Examples
Usage is best explained using real examples from various datasets. First, go to the examples folder in the repository and download and unzip the data file by running 0.0-download_data.ipynb. This will download the three datasets in separate subfolders under the examples folder. Both the real and synthetic sample datasets are provided in csv formats. The metadata files are provided in json format to define the corresponding variable types and data relations for longitudinal datasets. Below is a list of the three sample datasets:
sdgd-C1: Tabular dataset. Real, Synthetic and Metadata for sdgd-C1 is downloaded under
data/sdgd/cal: Longitudinal dataset with single child. Real, Synthetic and Metadata for sdgd-C1 is downloaded under
data/cal/cms: Longitudinal dataset with multiple-child. Real, Synthetic and Metadata for sdgd-C1 is downloaded under
data/cms/
If 0.0-download_data.ipynb fails to download and unzip the data file, you may manually download the file from the link:
https://drive.google.com/file/d/1ag35pYzSdZSE71kY5_BDoN02zOzyzBQY/view?usp=share_link
If you encounter difficulties accessing the link, please contact us.

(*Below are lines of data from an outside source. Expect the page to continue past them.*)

Lemma gather_group_same run' variables x group runs runs' s :
  same_in_order run' -> (forall n, n ∈ group -> n ∈ task_names config) -> Forall task_ok group ->
  group_runs run_task task_id_map variables x group = Some runs ->
  group_runs run' task_id_map variables x group = Some runs' ->
  (forall n dep, n ∈ group -> dep ∈ needed n -> finished dep s) -> gather runs' s = gather runs s.
Proof.
  intros Hsame Hin Hok Hr%mapM_Some. revert runs' s Hok Hin.
  induction Hr as [|n run group runs Hn _ IH]; intros runs' s Hok Hin Hr' Hdeps.
  { by apply mapM_Some, Forall2_nil_inv_l in Hr' as ->. }
  apply mapM_Some, Forall2_cons_inv_l in Hr' as (run1 & runs1 & Hn' & Hr1 & ->).
  apply Forall_cons in Hok as [Ho Hok].
  destruct (task_id_map !! n) as [id|] eqn:Hid; [|done]. simpl in Hn, Hn'.
  destruct (_task_specs x !! id : option TaskSpec) as [spec|]; [|done]. injection Hn as <-. injection Hn' as <-.
  destruct (Ho id spec (Some variables) s Hid) as [Hkeep _]; [intros dep; apply Hdeps; left|].
  simpl. rewrite (Hsame n id spec (Some variables) s); [|by apply Hin; left|done|intros dep; apply Hdeps; left].
  destruct (run_task spec id (Some variables) s) as [r s1]; simpl in *.
  rewrite (IH runs1 s1 Hok); [done| |by apply mapM_Some|].
  - intros k Hk. apply Hin. by right.
  - intros k dep Hk Hd. apply Hkeep, (Hdeps k); [by right|done].
Qed.

(** Two sequences that begin alike and go on alike where it matters *)
Lemma bind_alike {A B} (m m' : M (sys W) A) (k k' : A -> M (sys W) B) s :
  m' s = m s -> (forall a s', m s = (Ok a, s') -> k' a s' = k a s') -> (m' ≫= k') s = (m ≫= k) s.
Proof. intros E0 E. unfold mbind, M_bind. rewrite E0. destruct (m s) as [[a|e] s'] eqn:Em; [by apply E|done]. Qed.
Lemma bind_same {A B} (m : M (sys W) A) (k k' : A -> M (sys W) B) s :
  (forall a s', m s = (Ok a, s') -> k' a s' = k a s') -> (m ≫= k') s = (m ≫= k) s.
Proof. by apply bind_alike. Qed.

(** Where a loop that returns leaves off: everything is finished, or a group had an escalated task and the policy
    made an end of it. *)
Definition loop_post (policy : EscalationPolicy) (groups : list (list string)) s s' : Prop :=
  (forall n, n ∈ concat groups \/ finished n s -> finished n s') \/
  exists group s1, group ∈ groups /\ escalated_in_group task_id_map group (sc s1) <> [] /\
    match policy with
    | CONTINUE_INDEPENDENT => False
    | HALT => s' = s1 .[sc ::= fun x => x .[_paused := false]]
    | ABORT_ALL => abort_run cfg (we_procs env) s1 = (Ok tt, s')
    end.

(** A task of a group needs only what has finished before the loop or is in an earlier group. *)
Definition in_order (groups : list (list string)) s : Prop :=
  forall i g n dep, groups !! i = Some g -> n ∈ g -> dep ∈ needed n ->
    finished dep s \/ exists j g', j < i /\ groups !! j = Some g' /\ dep ∈ g'.

Lemma in_order_head group groups s s' :
  in_order (group :: groups) s -> (forall n, finished n s -> finished n s') ->
  forall n dep, n ∈ group -> dep ∈ needed n -> finished dep s'.
Proof.
  intros Hdeps Hs n dep Hn Hd. apply Hs.
  destruct (Hdeps 0 group n dep eq_refl Hn Hd) as [?|(j & ? & ? & _)]; [done|lia].
Qed.
Lemma in_order_tail group groups s s' :
  in_order (group :: groups) s -> (forall n, finished n s -> finished n s') ->
  (forall n, n ∈ group -> finished n s') -> in_order groups s'.
Proof.
  intros Hdeps Hs Hg i g n dep Hi Hn Hd. destruct (Hdeps (S i) g n dep Hi Hn Hd) as [?|(j & g' & Hj & Hg' & Hin)].
  - left. auto.
  - destruct j as [|j]; simpl in Hg'; [left; simplify_eq; auto|]. right. exists j, g'. split_and!; [lia|done..].
Qed.

Lemma group_loop_order policy groups variables s :
  (forall n, n ∈ concat groups -> task_ok n) -> in_order groups s ->
  wp (group_loop cfg env run_task policy task_id_map groups variables)
    (fun _ s' => loop_post policy groups s s') (fun _ _ => True) s.
Proof using Hsteady.
  revert variables s. induction groups as [|group groups IH]; intros variables s Hok Hdeps; cbn [group_loop].
  { apply wp_ret. left. by intros n [?%not_elem_of_nil|?]. }
  apply wp_all_keep; [apply wait_keeps|]. intros _ s1 Hs1. apply wp_bind, wp_mgets.
  destruct (group_runs run_task task_id_map variables (sc s1) group) as [runs|] eqn:Hr; [|by apply wp_throw].
  assert (Hg : Forall task_ok group).
  { apply Forall_forall. intros n Hn. apply Hok. apply elem_of_app. by left. }
  destruct (gather_group variables (sc s1) group runs s1 Hg Hr (in_order_head _ _ _ _ Hdeps Hs1)) as [Hkeep Hfin].
  apply wp_bind. unfold wp at 1. destruct (gather runs s1) as [[results|e] s2]; [|done]. simpl in Hkeep, Hfin.
  specialize (Hfin eq_refl).
  apply wp_all_keep; [apply collect_keeps|]. intros variables' s3 Hs3. apply wp_bind, wp_mgets.
  assert (Hgroup : forall n, n ∈ group -> finished n s3) by auto.
  assert (Hnext : wp (check_services env ;; group_loop cfg env run_task policy task_id_map groups variables')
    (fun _ s' => loop_post policy (group :: groups) s s') (fun _ _ => True) s3).
  { apply wp_all_keep; [apply services_keep|]. intros _ s4 Hs4. eapply wp_mono; [apply IH| |done].
    - intros n Hn. apply Hok. apply elem_of_app. by right.
    - apply (in_order_tail group groups s s4); auto 10.
    - intros u s5 [Hall|(g & s6 & Hin & Hrest)]; [left|right].
      + intros n [[Hn|Hn]%elem_of_app|Hn]; auto 10.
      + exists g, s6. split; [by right|done]. }
  destruct (escalated_in_group task_id_map group (sc s3)) as [|n0 ns] eqn:Hesc; [by destruct policy|].
  destruct policy; [exact Hnext| |].
  - apply wp_mmod. right. exists group, s3. rewrite Hesc. by split_and!; [left|..].
  - unfold wp. destruct (abort_run cfg (we_procs env) s3) as [[[]|e] s4] eqn:Ha; [|done].
    right. exists group, s3. rewrite Hesc. by split_and!; [left|..].
Qed.

(** The loop ends alike with any executor that does the same with tasks started in order, whatever it would do with
    others. *)
Lemma group_loop_same run' policy groups variables s :
  same_in_order run' -> (forall n, n ∈ concat groups -> n ∈ task_names config /\ task_ok n) -> in_order groups s ->
  group_loop cfg env run' policy task_id_map groups variables s =
  group_loop cfg env run_task policy task_id_map groups variables s.
Proof using Hsteady.
  intros Hsame. revert variables s. induction groups as [|group groups IH]; intros variables s Hok Hdeps; [done|].
  cbn [group_loop]. apply bind_same. intros [] s1 E1.
  assert (Hs1 : forall n, finished n s -> finished n s1).
  { intros n Hn. pose proof (wait_keeps n s Hn) as Hk1. by rewrite E1 in Hk1. }
  apply bind_same. intros x s1' [= <- <-].
  pose proof (group_runs_same run' variables (sc s1) group) as Hruns.
  destruct (group_runs run_task task_id_map variables (sc s1) group) as [runs|] eqn:Hr,
    (group_runs run' task_id_map variables (sc s1) group) as [runs'|] eqn:Hr'; [|by destruct Hruns as [[] _]|
    by destruct Hruns as [_ []]|done].
  assert (Hin : forall n, n ∈ group -> n ∈ task_names config /\ task_ok n).
  { intros n Hn. apply Hok. apply elem_of_app. by left. }
  assert (Hg : Forall task_ok group) by (apply Forall_forall; intros n Hn; by apply Hin).
  pose proof (in_order_head _ _ _ _ Hdeps Hs1) as Hready.
  destruct (gather_group variables (sc s1) group runs s1 Hg Hr Hready) as [Hkeep Hfin].
  assert (Eg : gather runs' s1 = gather runs s1).
  { eapply gather_group_same; [exact Hsame|by apply Hin|done..]. }
  apply bind_alike; [exact Eg|]. intros results s2 E2. rewrite E2 in Hkeep, Hfin.
  simpl in Hkeep, Hfin. specialize (Hfin eq_refl). apply bind_same. intros variables' s3 E3.
  assert (Hs3 : forall n, finished n s2 -> finished n s3).
  { intros n Hn. pose proof (collect_keeps (zip group results) variables n s2 Hn) as H3. by rewrite E3 in H3. }
  apply bind_same. intros escalated s3' [= <- <-].
  assert (Hnext : (check_services env ;; group_loop cfg env run' policy task_id_map groups variables') s3 =
                  (check_services env ;; group_loop cfg env run_task policy task_id_map groups variables') s3).
  { apply bind_same. intros [] s4 E4.
    assert (Hs4 : forall n, finished n s3 -> finished n s4).
    { intros n Hn. pose proof (services_keep n s3 Hn) as H4. by rewrite E4 in H4. }
    apply IH; [intros n Hn; apply Hok, elem_of_app; by right|]. apply (in_order_tail group groups s s4); auto 10. }
  by destruct (escalated_in_group task_id_map group (sc s3)), policy.
Qed.

(** What the theorem below asks of the workflow: its dependencies are between its tasks, and an executor of each
    that behaves. *)
Definition runnable : Prop :=
  dwf (wc_dependencies config) /\
  (forall source deps, (source, deps) ∈ ditems (wc_dependencies config) ->
     source ∈ task_names config /\ forall dep, dep ∈ deps -> dep ∈ task_names config) /\
  (forall n, n ∈ task_names config -> task_ok n).

Lemma groups_in_order groups s :
  runnable -> task_groups config = Ok groups ->
  (forall n, n ∈ concat groups <-> n ∈ task_names config) /\ in_order groups s.
Proof.
  intros (Hdwf & Hd & Hok) Hg. destruct (deps_closed config Hdwf Hd) as [_ Hk].
  destruct (task_groups_spec config groups Hdwf Hg) as (Hc & _ & Hgr). split.
  { intros n. by rewrite Hc, Hk. }
  intros i g n dep Hi Hn Hdep. right. destruct (Hgr i g n Hi Hn) as [Hs1 _]. apply Hs1, built_deps; [done|].
  unfold needed in Hdep. destruct (wc_dependencies config !! n) as [deps|]; [by exists deps|].
  by apply not_elem_of_nil in Hdep.
Qed.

The first step is to prepare and import the csv files into the databases. All notebooks starting with the format x.1 are used for that purpose. These three notebooks (one for each dataset) are typically run only for the first time to create and setup the databases. A separate database is created for each dataset. The remaining notebooks are for generating SQL random queries after setting up the databases.
Use Jupyter by typing in your terminal jupyter notebook and run the provided notebooks in the proper sequence i.e. first, set up a database and then generate random queries. The notebooks include setting up the necessary environment besides various valuable comments. Moreover, details about adjusting query parameters are provided in one of the files.